*Required action:* Report every line of the entries that contains the word "entriesOf".
--- Information shown ---
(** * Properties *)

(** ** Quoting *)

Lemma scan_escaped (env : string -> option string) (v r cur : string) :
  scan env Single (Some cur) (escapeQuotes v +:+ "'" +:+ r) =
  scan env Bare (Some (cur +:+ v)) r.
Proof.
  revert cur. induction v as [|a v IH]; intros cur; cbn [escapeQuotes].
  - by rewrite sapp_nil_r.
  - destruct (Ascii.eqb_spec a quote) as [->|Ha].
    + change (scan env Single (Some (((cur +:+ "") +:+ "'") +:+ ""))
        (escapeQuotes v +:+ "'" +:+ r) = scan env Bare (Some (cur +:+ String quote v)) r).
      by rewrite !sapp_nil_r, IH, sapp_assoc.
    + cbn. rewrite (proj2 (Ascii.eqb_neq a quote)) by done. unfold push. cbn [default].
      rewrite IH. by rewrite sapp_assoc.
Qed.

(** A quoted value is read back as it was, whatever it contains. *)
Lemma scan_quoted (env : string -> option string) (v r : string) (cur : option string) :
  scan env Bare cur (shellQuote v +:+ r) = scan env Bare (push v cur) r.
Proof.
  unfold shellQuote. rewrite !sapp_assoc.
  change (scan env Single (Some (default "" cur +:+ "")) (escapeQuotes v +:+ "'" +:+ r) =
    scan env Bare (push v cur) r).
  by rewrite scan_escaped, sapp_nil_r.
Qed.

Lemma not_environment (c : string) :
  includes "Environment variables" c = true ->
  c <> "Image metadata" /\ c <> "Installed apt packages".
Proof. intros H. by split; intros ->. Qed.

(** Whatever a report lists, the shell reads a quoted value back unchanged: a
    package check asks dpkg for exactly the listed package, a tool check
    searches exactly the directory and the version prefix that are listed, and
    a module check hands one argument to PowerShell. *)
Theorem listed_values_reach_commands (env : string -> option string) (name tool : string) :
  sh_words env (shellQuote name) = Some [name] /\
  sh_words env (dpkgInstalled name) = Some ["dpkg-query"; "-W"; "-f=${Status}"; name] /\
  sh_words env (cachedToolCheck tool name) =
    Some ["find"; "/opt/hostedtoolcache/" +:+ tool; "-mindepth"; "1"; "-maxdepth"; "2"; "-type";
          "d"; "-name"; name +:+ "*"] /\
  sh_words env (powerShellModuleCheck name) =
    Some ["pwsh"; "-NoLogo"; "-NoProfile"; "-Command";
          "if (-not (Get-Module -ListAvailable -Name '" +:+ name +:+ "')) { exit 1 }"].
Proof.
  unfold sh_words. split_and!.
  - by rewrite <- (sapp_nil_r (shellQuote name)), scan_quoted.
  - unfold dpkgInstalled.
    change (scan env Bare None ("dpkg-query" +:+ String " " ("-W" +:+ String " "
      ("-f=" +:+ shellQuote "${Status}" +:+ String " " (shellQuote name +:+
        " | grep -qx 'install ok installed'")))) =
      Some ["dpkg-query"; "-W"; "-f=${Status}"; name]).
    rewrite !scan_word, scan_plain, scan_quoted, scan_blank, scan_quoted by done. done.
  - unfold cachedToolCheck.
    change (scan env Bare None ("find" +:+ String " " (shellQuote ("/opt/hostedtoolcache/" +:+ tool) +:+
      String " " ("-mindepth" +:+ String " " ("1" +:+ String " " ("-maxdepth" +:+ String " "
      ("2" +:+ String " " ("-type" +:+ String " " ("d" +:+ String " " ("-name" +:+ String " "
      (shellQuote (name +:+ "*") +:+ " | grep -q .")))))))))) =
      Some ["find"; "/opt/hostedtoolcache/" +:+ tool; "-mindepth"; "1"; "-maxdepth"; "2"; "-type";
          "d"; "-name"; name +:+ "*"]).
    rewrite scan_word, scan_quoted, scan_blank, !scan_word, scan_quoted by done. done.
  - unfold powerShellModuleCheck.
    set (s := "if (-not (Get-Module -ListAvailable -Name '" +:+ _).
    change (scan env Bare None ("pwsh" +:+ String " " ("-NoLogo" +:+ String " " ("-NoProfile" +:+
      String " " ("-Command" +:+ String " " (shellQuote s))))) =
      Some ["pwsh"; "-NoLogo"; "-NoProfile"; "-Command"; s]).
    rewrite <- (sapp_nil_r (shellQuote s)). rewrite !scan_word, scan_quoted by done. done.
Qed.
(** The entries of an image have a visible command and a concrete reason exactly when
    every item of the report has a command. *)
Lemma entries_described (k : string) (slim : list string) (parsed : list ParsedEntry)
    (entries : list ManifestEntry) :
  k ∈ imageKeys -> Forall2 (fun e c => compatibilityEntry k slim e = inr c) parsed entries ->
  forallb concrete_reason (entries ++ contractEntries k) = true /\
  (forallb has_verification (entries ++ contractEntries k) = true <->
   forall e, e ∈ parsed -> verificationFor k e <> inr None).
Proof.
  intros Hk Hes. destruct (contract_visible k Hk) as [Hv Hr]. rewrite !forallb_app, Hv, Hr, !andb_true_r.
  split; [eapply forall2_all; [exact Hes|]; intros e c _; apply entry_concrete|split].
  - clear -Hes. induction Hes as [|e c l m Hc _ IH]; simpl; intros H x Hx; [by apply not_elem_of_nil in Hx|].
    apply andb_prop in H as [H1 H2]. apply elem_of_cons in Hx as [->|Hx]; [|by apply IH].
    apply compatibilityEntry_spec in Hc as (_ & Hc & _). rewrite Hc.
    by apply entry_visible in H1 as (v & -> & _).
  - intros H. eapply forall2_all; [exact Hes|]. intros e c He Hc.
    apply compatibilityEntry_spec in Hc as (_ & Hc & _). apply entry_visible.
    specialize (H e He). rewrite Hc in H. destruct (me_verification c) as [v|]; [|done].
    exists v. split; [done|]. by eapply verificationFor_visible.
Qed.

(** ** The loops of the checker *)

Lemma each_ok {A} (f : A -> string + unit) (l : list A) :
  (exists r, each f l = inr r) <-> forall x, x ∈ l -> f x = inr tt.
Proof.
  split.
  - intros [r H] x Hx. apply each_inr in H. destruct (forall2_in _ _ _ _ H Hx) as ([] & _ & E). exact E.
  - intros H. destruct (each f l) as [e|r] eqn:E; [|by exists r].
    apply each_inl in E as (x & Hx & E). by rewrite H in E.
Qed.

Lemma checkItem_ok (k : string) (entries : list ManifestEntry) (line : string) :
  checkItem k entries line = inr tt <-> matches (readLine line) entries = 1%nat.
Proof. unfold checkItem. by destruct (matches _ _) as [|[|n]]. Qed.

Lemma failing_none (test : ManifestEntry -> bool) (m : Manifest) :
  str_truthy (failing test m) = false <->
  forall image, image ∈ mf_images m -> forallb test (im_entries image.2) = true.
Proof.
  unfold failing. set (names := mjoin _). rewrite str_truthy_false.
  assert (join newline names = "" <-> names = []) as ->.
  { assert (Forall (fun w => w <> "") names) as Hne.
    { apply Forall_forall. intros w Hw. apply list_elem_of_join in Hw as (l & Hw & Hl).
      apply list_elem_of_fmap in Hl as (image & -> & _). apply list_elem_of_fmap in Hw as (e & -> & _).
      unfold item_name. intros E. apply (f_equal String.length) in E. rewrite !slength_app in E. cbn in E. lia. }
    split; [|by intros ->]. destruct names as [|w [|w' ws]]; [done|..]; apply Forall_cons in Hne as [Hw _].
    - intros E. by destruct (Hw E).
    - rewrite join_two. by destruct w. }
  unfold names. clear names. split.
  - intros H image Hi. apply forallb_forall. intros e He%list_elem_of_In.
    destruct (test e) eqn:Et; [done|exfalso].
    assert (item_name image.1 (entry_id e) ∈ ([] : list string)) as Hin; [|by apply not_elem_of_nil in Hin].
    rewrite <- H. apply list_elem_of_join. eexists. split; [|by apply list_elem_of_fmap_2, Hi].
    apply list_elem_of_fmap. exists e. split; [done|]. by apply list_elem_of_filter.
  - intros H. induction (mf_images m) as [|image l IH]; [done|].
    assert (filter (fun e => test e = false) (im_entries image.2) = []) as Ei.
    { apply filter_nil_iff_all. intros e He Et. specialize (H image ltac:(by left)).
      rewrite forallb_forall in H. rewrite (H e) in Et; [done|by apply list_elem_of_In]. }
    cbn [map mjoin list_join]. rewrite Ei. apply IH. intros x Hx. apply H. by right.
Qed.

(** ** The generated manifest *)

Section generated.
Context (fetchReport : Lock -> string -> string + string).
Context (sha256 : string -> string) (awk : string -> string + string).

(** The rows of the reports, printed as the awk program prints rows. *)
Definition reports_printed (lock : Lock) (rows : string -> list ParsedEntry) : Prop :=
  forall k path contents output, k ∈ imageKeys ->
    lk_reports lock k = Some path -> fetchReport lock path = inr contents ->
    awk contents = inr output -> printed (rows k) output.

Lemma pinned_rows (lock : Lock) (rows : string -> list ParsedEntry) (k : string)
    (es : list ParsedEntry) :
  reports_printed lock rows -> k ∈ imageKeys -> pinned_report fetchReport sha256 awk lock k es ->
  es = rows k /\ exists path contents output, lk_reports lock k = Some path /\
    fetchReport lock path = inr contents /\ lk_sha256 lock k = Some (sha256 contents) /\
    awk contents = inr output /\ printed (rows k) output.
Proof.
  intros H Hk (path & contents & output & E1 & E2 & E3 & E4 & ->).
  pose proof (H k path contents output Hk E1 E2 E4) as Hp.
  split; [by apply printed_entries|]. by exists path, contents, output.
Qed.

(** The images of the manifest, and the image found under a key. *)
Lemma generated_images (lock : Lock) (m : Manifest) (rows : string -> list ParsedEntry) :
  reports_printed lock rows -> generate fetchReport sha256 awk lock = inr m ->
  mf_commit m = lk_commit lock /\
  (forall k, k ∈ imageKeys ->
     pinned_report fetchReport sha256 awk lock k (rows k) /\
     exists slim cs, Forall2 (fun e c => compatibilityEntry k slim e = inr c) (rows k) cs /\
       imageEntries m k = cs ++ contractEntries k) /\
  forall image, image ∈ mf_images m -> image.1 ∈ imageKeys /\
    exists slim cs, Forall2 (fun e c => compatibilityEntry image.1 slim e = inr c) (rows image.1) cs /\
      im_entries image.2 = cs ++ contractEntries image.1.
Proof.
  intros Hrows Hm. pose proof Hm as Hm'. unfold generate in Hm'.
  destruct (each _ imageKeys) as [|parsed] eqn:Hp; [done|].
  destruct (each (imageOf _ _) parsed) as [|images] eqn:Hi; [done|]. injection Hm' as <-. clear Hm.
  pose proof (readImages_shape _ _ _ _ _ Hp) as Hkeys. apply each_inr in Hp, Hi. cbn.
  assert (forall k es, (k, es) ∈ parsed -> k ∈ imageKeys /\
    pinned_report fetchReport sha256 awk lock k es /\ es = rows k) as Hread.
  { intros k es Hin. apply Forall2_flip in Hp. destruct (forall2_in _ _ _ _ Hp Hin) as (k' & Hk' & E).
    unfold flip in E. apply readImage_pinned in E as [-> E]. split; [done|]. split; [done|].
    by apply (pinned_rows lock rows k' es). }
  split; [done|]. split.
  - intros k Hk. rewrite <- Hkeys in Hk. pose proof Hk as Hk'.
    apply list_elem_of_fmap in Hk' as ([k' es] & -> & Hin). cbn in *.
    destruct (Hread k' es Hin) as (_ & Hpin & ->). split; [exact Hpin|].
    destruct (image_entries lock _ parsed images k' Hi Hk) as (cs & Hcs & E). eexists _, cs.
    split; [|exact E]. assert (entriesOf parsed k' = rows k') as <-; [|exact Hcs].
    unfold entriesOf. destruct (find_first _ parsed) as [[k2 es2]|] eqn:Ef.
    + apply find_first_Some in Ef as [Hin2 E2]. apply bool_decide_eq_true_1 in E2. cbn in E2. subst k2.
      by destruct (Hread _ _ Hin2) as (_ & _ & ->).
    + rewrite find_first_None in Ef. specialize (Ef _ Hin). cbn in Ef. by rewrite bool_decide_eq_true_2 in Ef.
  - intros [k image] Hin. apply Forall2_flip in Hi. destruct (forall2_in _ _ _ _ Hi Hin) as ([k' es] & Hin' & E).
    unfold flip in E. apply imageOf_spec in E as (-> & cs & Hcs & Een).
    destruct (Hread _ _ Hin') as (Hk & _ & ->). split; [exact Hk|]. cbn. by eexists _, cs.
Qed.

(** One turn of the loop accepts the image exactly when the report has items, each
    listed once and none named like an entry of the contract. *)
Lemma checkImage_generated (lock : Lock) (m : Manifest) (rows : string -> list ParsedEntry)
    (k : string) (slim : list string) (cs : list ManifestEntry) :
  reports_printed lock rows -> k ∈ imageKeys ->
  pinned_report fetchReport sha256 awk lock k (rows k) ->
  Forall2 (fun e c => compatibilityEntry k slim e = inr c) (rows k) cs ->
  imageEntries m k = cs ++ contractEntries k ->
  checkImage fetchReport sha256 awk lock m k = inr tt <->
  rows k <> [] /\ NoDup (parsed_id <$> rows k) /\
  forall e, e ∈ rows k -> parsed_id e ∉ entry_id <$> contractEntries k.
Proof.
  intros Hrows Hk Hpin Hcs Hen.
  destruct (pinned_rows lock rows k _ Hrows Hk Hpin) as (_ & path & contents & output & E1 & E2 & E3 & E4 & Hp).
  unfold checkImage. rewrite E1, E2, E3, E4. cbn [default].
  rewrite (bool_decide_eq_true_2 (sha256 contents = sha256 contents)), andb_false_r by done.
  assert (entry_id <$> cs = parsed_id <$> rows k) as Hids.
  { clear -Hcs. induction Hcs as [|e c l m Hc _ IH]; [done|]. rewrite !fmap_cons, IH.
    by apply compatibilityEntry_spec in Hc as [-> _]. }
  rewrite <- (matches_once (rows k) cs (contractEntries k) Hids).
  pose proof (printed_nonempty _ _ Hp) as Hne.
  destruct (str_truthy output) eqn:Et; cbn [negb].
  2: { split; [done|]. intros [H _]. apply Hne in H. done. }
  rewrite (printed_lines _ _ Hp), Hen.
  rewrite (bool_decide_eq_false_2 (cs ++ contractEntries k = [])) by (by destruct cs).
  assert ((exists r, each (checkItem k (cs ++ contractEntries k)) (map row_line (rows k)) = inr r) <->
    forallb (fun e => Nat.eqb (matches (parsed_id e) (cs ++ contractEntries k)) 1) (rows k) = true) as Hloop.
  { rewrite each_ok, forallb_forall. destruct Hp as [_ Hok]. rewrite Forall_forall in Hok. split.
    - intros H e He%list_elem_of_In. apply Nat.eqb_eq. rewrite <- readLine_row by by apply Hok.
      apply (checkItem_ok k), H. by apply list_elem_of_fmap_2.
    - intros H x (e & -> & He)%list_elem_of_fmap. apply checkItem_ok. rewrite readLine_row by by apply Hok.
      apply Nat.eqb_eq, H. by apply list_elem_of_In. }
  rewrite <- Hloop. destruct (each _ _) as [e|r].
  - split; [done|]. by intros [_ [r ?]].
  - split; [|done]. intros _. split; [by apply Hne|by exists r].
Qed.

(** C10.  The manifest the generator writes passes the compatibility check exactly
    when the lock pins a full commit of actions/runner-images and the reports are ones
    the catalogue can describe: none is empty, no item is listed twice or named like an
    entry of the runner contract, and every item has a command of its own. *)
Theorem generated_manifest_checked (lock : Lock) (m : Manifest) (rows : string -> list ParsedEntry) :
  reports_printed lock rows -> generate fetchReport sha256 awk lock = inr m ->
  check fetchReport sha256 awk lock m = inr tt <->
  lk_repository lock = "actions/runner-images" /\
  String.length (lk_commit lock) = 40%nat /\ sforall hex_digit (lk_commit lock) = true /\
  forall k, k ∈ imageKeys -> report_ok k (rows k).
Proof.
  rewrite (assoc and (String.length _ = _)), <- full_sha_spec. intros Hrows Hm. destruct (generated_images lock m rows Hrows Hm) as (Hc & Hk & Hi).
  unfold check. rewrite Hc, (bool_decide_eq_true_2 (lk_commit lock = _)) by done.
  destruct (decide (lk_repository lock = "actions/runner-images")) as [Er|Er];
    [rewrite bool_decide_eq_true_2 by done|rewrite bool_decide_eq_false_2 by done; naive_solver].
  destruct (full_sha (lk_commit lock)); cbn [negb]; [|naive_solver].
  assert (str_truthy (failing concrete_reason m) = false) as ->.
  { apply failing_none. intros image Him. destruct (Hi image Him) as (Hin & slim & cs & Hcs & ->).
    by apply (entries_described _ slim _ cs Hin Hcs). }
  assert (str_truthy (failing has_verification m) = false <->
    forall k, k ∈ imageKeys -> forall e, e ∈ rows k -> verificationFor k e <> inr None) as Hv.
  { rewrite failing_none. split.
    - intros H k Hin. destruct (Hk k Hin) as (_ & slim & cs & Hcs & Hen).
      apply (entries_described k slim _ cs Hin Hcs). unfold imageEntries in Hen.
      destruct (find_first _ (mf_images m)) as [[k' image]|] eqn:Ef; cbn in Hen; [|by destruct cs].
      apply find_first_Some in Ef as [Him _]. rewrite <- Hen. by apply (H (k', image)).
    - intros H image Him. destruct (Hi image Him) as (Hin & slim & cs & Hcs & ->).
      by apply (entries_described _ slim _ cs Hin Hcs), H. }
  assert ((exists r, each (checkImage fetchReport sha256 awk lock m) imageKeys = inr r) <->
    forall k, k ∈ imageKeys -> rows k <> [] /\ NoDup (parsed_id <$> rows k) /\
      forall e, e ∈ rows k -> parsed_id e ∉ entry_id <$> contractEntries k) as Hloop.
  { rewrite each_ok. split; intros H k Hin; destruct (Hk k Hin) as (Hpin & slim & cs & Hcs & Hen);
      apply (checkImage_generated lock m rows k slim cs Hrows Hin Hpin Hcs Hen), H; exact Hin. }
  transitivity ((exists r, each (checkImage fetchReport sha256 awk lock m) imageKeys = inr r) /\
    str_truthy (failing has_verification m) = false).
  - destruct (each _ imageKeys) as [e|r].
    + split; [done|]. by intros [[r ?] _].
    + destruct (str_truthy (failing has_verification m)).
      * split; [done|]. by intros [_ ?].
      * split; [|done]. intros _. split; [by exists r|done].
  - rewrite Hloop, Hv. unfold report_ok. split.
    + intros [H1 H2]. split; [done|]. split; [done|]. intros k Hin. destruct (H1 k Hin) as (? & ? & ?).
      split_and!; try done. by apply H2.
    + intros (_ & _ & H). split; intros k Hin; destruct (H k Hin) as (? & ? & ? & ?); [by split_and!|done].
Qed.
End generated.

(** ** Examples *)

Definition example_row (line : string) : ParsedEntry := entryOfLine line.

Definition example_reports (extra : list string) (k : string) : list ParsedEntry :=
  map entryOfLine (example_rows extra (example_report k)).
---
*Solution to the exercise:*
    split; [|exact E]. assert (entriesOf parsed k' = rows k') as <-; [|exact Hcs].
    unfold entriesOf. destruct (find_first _ parsed) as [[k2 es2]|] eqn:Ef.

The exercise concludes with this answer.